Would you filter the listing below so that only lines with the word "free" remain?

········

Lemma told_cancels log s :
  await_invariant log s -> told s ->
  exists own s', signal_run s own = Some s' /\ Forall own_step own /\ (length own <= 2)%nat /\
    ContextDone s' = true /\ Command s' = Command s /\ Interrupted s' = Interrupted s /\ Received s' = Received s.
Proof.
  intros [_ _ Hdone _] Htold. destruct s as [st aw dn li ch re co it rc]. unfold told in Htold. simpl in *.
  destruct aw.
  - destruct Htold as [sig ->]. eexists [AwaitReceived; ContextCancelled], _.
    split; [reflexivity|]. by repeat constructor.
  - eexists [ContextCancelled], _. split; [reflexivity|]. repeat constructor.
  - eexists [], _. split; [reflexivity|]. repeat constructor. by apply Hdone.
Qed.

(** C18: sIGTERM and SIGINT are never lost, however many signals arrive and whatever
    the relay does.  After one arrived, the goroutine of the context needs at
    most two steps to cancel it.  A command that runs has got SIGTERM then, or
    gets it by one more step of exec, unless that call fails; one that was not
    started by then is never started.  Without such a signal, the context is not
    cancelled and the command is not interrupted. *)
Theorem termination_reaches_command log s :
  signal_run CancelContextSigterm_notified log = Some s ->
  if bool_decide (Exists (fun sig => terminating sig = true) (arrived log)) then
    exists own s', signal_run s own = Some s' /\ Forall own_step own /\ (length own <= 3)%nat /\
      ContextDone s' = true /\ Command s' = Command s /\
      (Command s = Running -> CommandCancelled false ∉ log -> SIGTERM ∈ Received s') /\
      (Command s = NotStarted -> forall log' s'', signal_run s' log' = Some s'' -> Command s'' <> Running)
  else ContextDone s = false /\ Interrupted s = false.
Proof.
  intros Hrun. pose proof (await_invariant_holds _ _ Hrun) as Hinv.
  case_bool_decide as Harr; rewrite Exists_exists, <- (told_arrived _ _ Hinv) in Harr.
  2: { destruct Hinv as [_ _ Hdone Hint]. unfold told in Harr.
       destruct (Await s), (ContextDone s), (Interrupted s); naive_solver. }
  destruct (told_cancels _ _ Hinv Harr) as (own & s1 & Hown & Hsteps & Hlen & Hd & Hc & Hi & Hr).
  destruct (decide (Command s = Running /\ Interrupted s = false)) as [[Hrunning Hint]|Hno].
  - destruct s1 as [st aw dn li ch re co it rc]. simpl in Hd, Hc, Hi, Hr. rewrite Hrunning in Hc. rewrite Hint in Hi.
    subst. eexists (own ++ [CommandCancelled true]), _. rewrite signal_run_app, Hown. simpl.
    split; [reflexivity|]. split; [apply Forall_app; by repeat constructor|].
    rewrite length_app. simpl. split; [lia|]. split; [done|]. split; [done|]. split; [|by rewrite Hrunning].
    intros _ _. apply elem_of_app. right. by apply list_elem_of_singleton.
  - exists own, s1. do 2 (split; [done|]). split; [lia|]. do 2 (split; [done|]). split.
    + intros Hrunning Hcalls. rewrite Hr. apply (interrupted_received _ _ Hrun Hcalls).
      destruct (Interrupted s); [done|]. by destruct Hno.
    + intros Hns log' s'' Hrun'. by eapply done_never_starts; [exact Hrun'| |rewrite Hc].
Qed.

Module Signals_example.
(** One SIGTERM to a container whose command runs. *)
Definition terminated : list Event :=
  [HookNotified; CommandStarted true; Arrived SIGTERM; RelayReceived; Relayed SIGTERM true; AwaitReceived; ContextCancelled].

Definition terminated_state : Signalled :=
  mkSignalled [] AwaitReturned true true [] RelayReceiving Running false [SIGTERM].

Lemma termination_reaches_command_witness :
  exists own s', signal_run terminated_state own = Some s' /\ Forall own_step own /\ SIGTERM ∈ Received s'.
Proof.
  destruct (termination_reaches_command terminated terminated_state eq_refl)
    as (own & s' & Hrun & Hown & _ & _ & _ & Hgot & _).
  exists own, s'. split; [exact Hrun|]. split; [exact Hown|].
  apply Hgot; [reflexivity|]. apply (bool_decide_unpack _). vm_compute. exact I.
Defined.

(** The command gets it twice: from the relay, and from exec. *)
Lemma terminated_twice :
  exists s', signal_run CancelContextSigterm_notified (terminated ++ [CommandCancelled true]) = Some s' /\
    Received s' = [SIGTERM; SIGTERM].
Proof. eexists. split; reflexivity. Qed.

(** A SIGINT reaches it as a SIGINT and a SIGTERM. *)
Lemma interrupted_twice :
  exists s', signal_run CancelContextSigterm_notified
      [HookNotified; CommandStarted true; Arrived SIGINT; RelayReceived; Relayed SIGINT true;
       AwaitReceived; ContextCancelled; CommandCancelled true] = Some s' /\ Received s' = [SIGINT; SIGTERM].
Proof. eexists. split; reflexivity. Qed.
End Signals_example.
(* ===== verification/SidecarPod.v ===== *)
(** * The pod of a pipeline at work

    The processes of the containers that the pipeline controller puts into a
    pod, from their environment on: its uploaders start after its scanners.
    The step relation as a function, and runs of the pod of the example. *)

From Stdlib Require Import ZArith Lia String Ascii.
From S2P Require Import Prelude Effects GoStd K8s Api Client Resources Containers Validators ControllerCommon PipelineController ScanPod Kubelet Os Sidecar SidecarSafety.

Local Open Scope string_scope.
Local Open Scope Z_scope.
Local Open Scope list_scope.

(** ** Running a pod *)

#[export] Instance WaitStatus_eq_dec : EqDecision WaitStatus.
Proof. solve_decision. Defined.

(** The step relation as a function, for logs that are given. *)
Section execute.
Variable programs : list Program.
Variable dirs : gset string.

#[export] Instance found_dec marks path : Decision (found dirs marks path).
Proof. unfold found. apply _. Defined.

#[export] Instance wait_answers_dec st err : Decision (wait_answers st err).
Proof. destruct st as [[[|c|c]|s]|], err as [[ws|e]|]; simpl; apply _. Defined.

Definition answersb (marks : gmap string string) (p : Program) (s : Process) (a : Answer) : bool :=
  match a with
  | Stat k answer =>
      match s with
      | Awaiting gs =>
          match gs !! k, answer with
          | Some g, StatFound => bool_decide (found dirs marks (mark_path (Environ p) g.1))
          | Some g, StatNotExist => bool_decide (~ found dirs marks (mark_path (Environ p) g.1))
          | _, _ => true
          end
      | _ => true
      end
  | Wait st err => bool_decide (wait_answers st err)
  | _ => true
  end.

Definition execute_step (state : PodState) (entry : LogEntry) : option PodState :=
  match programs !! entry.1, Processes state !! entry.1 with
  | Some p, Some s =>
      if answersb (Marks state) p s entry.2 then
        match HookCommand_step p entry.2 s with
        | Some s' => Some (mkPodState (ScanCompleteHook p s entry.2 (Marks state))
                             (<[entry.1 := s']> (Processes state)))
        | None => None
        end
      else None
  | _, _ => None
  end.

Fixpoint execute (state : PodState) (log : list LogEntry) : option PodState :=
  match log with
  | [] => Some state
  | entry :: log =>
      match execute_step state entry with Some state => execute state log | None => None end
  end.

Lemma answersb_sound marks p s a : answersb marks p s a = true -> answers dirs marks p s a.
Proof.
  destruct a as [k answer| | |st err| | |]; simpl; try done.
  - destruct s as [gs| | | | |]; try done. intros H g Hg. rewrite Hg in H.
    destruct answer; [by apply bool_decide_eq_true in H..|done].
  - apply bool_decide_eq_true.
Qed.
(* ===== verification/SidecarCode.v ===== *)
(** * The sidecar as programs (cmd/sidecar/main.go)

    Sidecar has a wrapped container as a state machine whose transitions are
    the answers of the operating system.  Here its code is a program: [main],
    with [HookCommand] of Os and the two hooks, and the loops of the goroutines
    that [AwaitScans] starts.  The containers of a pod that run these programs,
    over one directory of marks, and the pod of machines simulate each other. *)

From Stdlib Require Import ZArith String Ascii.
From S2P Require Import Prelude Effects GoStd K8s Api Client Resources Containers ControllerCommon PipelineController ScanPod Os Clientset Kubelet Sidecar SidecarSafety SidecarPod.

Local Open Scope string_scope.
Local Open Scope Z_scope.
Local Open Scope list_scope.
Local Open Scope prog_scope.

(** ** The programs *)

(** The calls of a goroutine of [AwaitScans]: [os.Stat] and [time.Sleep]. *)
Inductive ScanOp : Type -> Type :=
| StatMark (path : string) : ScanOp StatResult
| SleepSecond : ScanOp unit.

(** What is left of an iteration: [None] goes on, [Some err] returns. *)
Notation scan_prog := (free ScanOp (option (option GoError))).

Definition IsScannerComplete (env : string -> string) (scanner : string) : free ScanOp (result GoError bool) :=
  let* answer := op (StatMark (path_join [env EnvVarProcessDir; scanner])) in
  match answer with
  | StatNotExist => Ret (Ok false)
  | StatFailed err => Ret (Err err)
  | StatFound => Ret (Ok true)
  end.

(** The body of the loop of such a goroutine. *)
Definition await_scanner (env : string -> string) (scanner : string) : scan_prog :=
  let* complete := IsScannerComplete env scanner in
  match complete with
  | Err err => Ret (Some (Some err))
  | Ok true => Ret (Some None)
  | Ok false => let* _ := op SleepSecond in Ret None
  end.

Definition AwaitScans (scanners : list string) : Hook :=
  let* _ := op (GoScanners scanners) in op JoinScanners.

(** The end of the hook, with the exit code and the file. *)
Definition write_mark (exitcode : Z) (f : Handle) : Hook :=
  let* err := op (WriteString f (itoa exitcode)) in
  match err with
  | Err err => Ret (Some (Wrapped "unable to write exit code" err))
  | Ok _ => Ret None
  end.
Definition create_mark (markPath : string) (exitcode : Z) : Hook :=
  let* f := op (CreateFile markPath) in
  match f with
  | Err err => Ret (Some (Wrapped "unable to create mark path" err))
  | Ok f => write_mark exitcode f
  end.
Definition ScanCompleteHook (env : string -> string) (scanner : string) : Hook :=
  let markPath := path_join [env EnvVarProcessDir; scanner] in
  let* st := op CommandState in
  create_mark markPath (ProcessState_ExitCode st).
Lemma Schedule_step_ok log ev s s' :
  scheduler_ok log s -> Schedule_step ev s = Some s' -> scheduler_ok (log ++ [ev]) s'.
Proof.
  intros [Ht Hc Hcan Hcall Hret] E.
  assert (forall e : SchedulerEvent, e ∈ log -> e ∈ log ++ [ev]) as Hin
    by (intros e He; apply elem_of_app; by left).
  assert (ev ∈ log ++ [ev]) as Hlast by (apply elem_of_app; right; by apply elem_of_cons; left).
  apply Schedule_step_inv in E. destruct ev as [ev|ev| | |].
  - destruct E as (E & Hcan' & Hcr & Hh). constructor; rewrite ?Hcan', ?Hcr, ?Hh.
    + by eapply stream_step_ok.
    + done.
    + intros H. destruct (Hcan H); auto.
    + intros H. destruct (Hcall H); auto.
    + intros H. destruct (Hret H) as [Hd _]. by rewrite (stream_done_stuck _ _ _ Hd) in E.
  - destruct E as (E & Hcan' & Hcr & Hh). constructor; rewrite ?Hcan', ?Hcr, ?Hh.
    + done.
    + by eapply stream_step_ok.
    + intros H. destruct (Hcan H); auto.
    + intros H. destruct (Hcall H); auto.
    + intros H. destruct (Hret H) as [_ Hd]. by rewrite (stream_done_stuck _ _ _ Hd) in E.
  - subst s'. constructor; simpl; [by eapply stream_ok_cancelled..|by right| |done].
    intros H. destruct (Hcall H); auto.
  - destruct E as [_ ->]. constructor; simpl; [by eapply stream_ok_cancelled..|by left|by split|done].
  - destruct E as (Hh & Hdt & Hdc & ->). constructor; simpl; [done..| | |by split].
    + intros H. destruct (Hcan H); auto.
    + intros _. destruct Hcall as [H1 H2]; [by rewrite Hh|]. auto.
Qed.

Lemma Schedule_run_ok log s : Schedule_run Schedule_start log = Some s -> scheduler_ok log s.
Proof.
  revert s; induction log as [|ev log IH] using rev_ind; intros s.
  - intros [= <-]. by constructor.
  - rewrite Schedule_run_app. destruct (Schedule_run Schedule_start log) as [s1|]; [|done].
    simpl. destruct (Schedule_step ev s1) as [s2|] eqn:E; [|done]. intros [= <-].
    eapply Schedule_step_ok; [by apply IH|done].
Qed.

(** C13: of what the crawler asked for nothing is dropped, tried twice or
    reordered by the scheduler: at any time the pipelines it has asked the API
    server for are, in order, those of the targets it decoded, but for at most
    two on their way; once its hook has returned they are those of all of them,
    and the crawler had exited before.  The same holds for searches.  A creation
    that is refused is an attempt too, and is not tried again. *)
Theorem schedules_everything log s :
  Schedule_run Schedule_start log = Some s ->
  target_decodes log = target_attempts Schedule_start log ++ in_flight (Targets s) /\
  crawler_decodes log = crawler_attempts Schedule_start log ++ in_flight (Crawlers s) /\
  (length (in_flight (Targets s)) <= 2)%nat /\ (length (in_flight (Crawlers s)) <= 2)%nat /\
  (ScheduleHook s = Returned -> CrawlerExited ∈ log /\
    target_decodes log = target_attempts Schedule_start log /\
    crawler_decodes log = crawler_attempts Schedule_start log).
Proof.
  intros Hrun. pose proof (targets_fifo _ _ _ Hrun) as Ht. pose proof (crawlers_fifo _ _ _ Hrun) as Hc.
  simpl in Ht, Hc. destruct (Schedule_run_ok _ _ Hrun) as [_ _ _ Hcall Hret].
  split; [done|]. split; [done|]. split; [|split].
  - destruct (Targets s) as [[] []]; simpl; lia.
  - destruct (Crawlers s) as [[] []]; simpl; lia.
  - intros H. destruct (Hret H) as [Hdt Hdc]. split; [apply Hcall; by rewrite H|].
    rewrite (stream_done_empty _ Hdt), app_nil_r in Ht.
    by rewrite (stream_done_empty _ Hdc), app_nil_r in Hc.
Qed.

········

> Answer space
Notation scan_prog := (free ScanOp (option (option GoError))).
Definition IsScannerComplete (env : string -> string) (scanner : string) : free ScanOp (result GoError bool) :=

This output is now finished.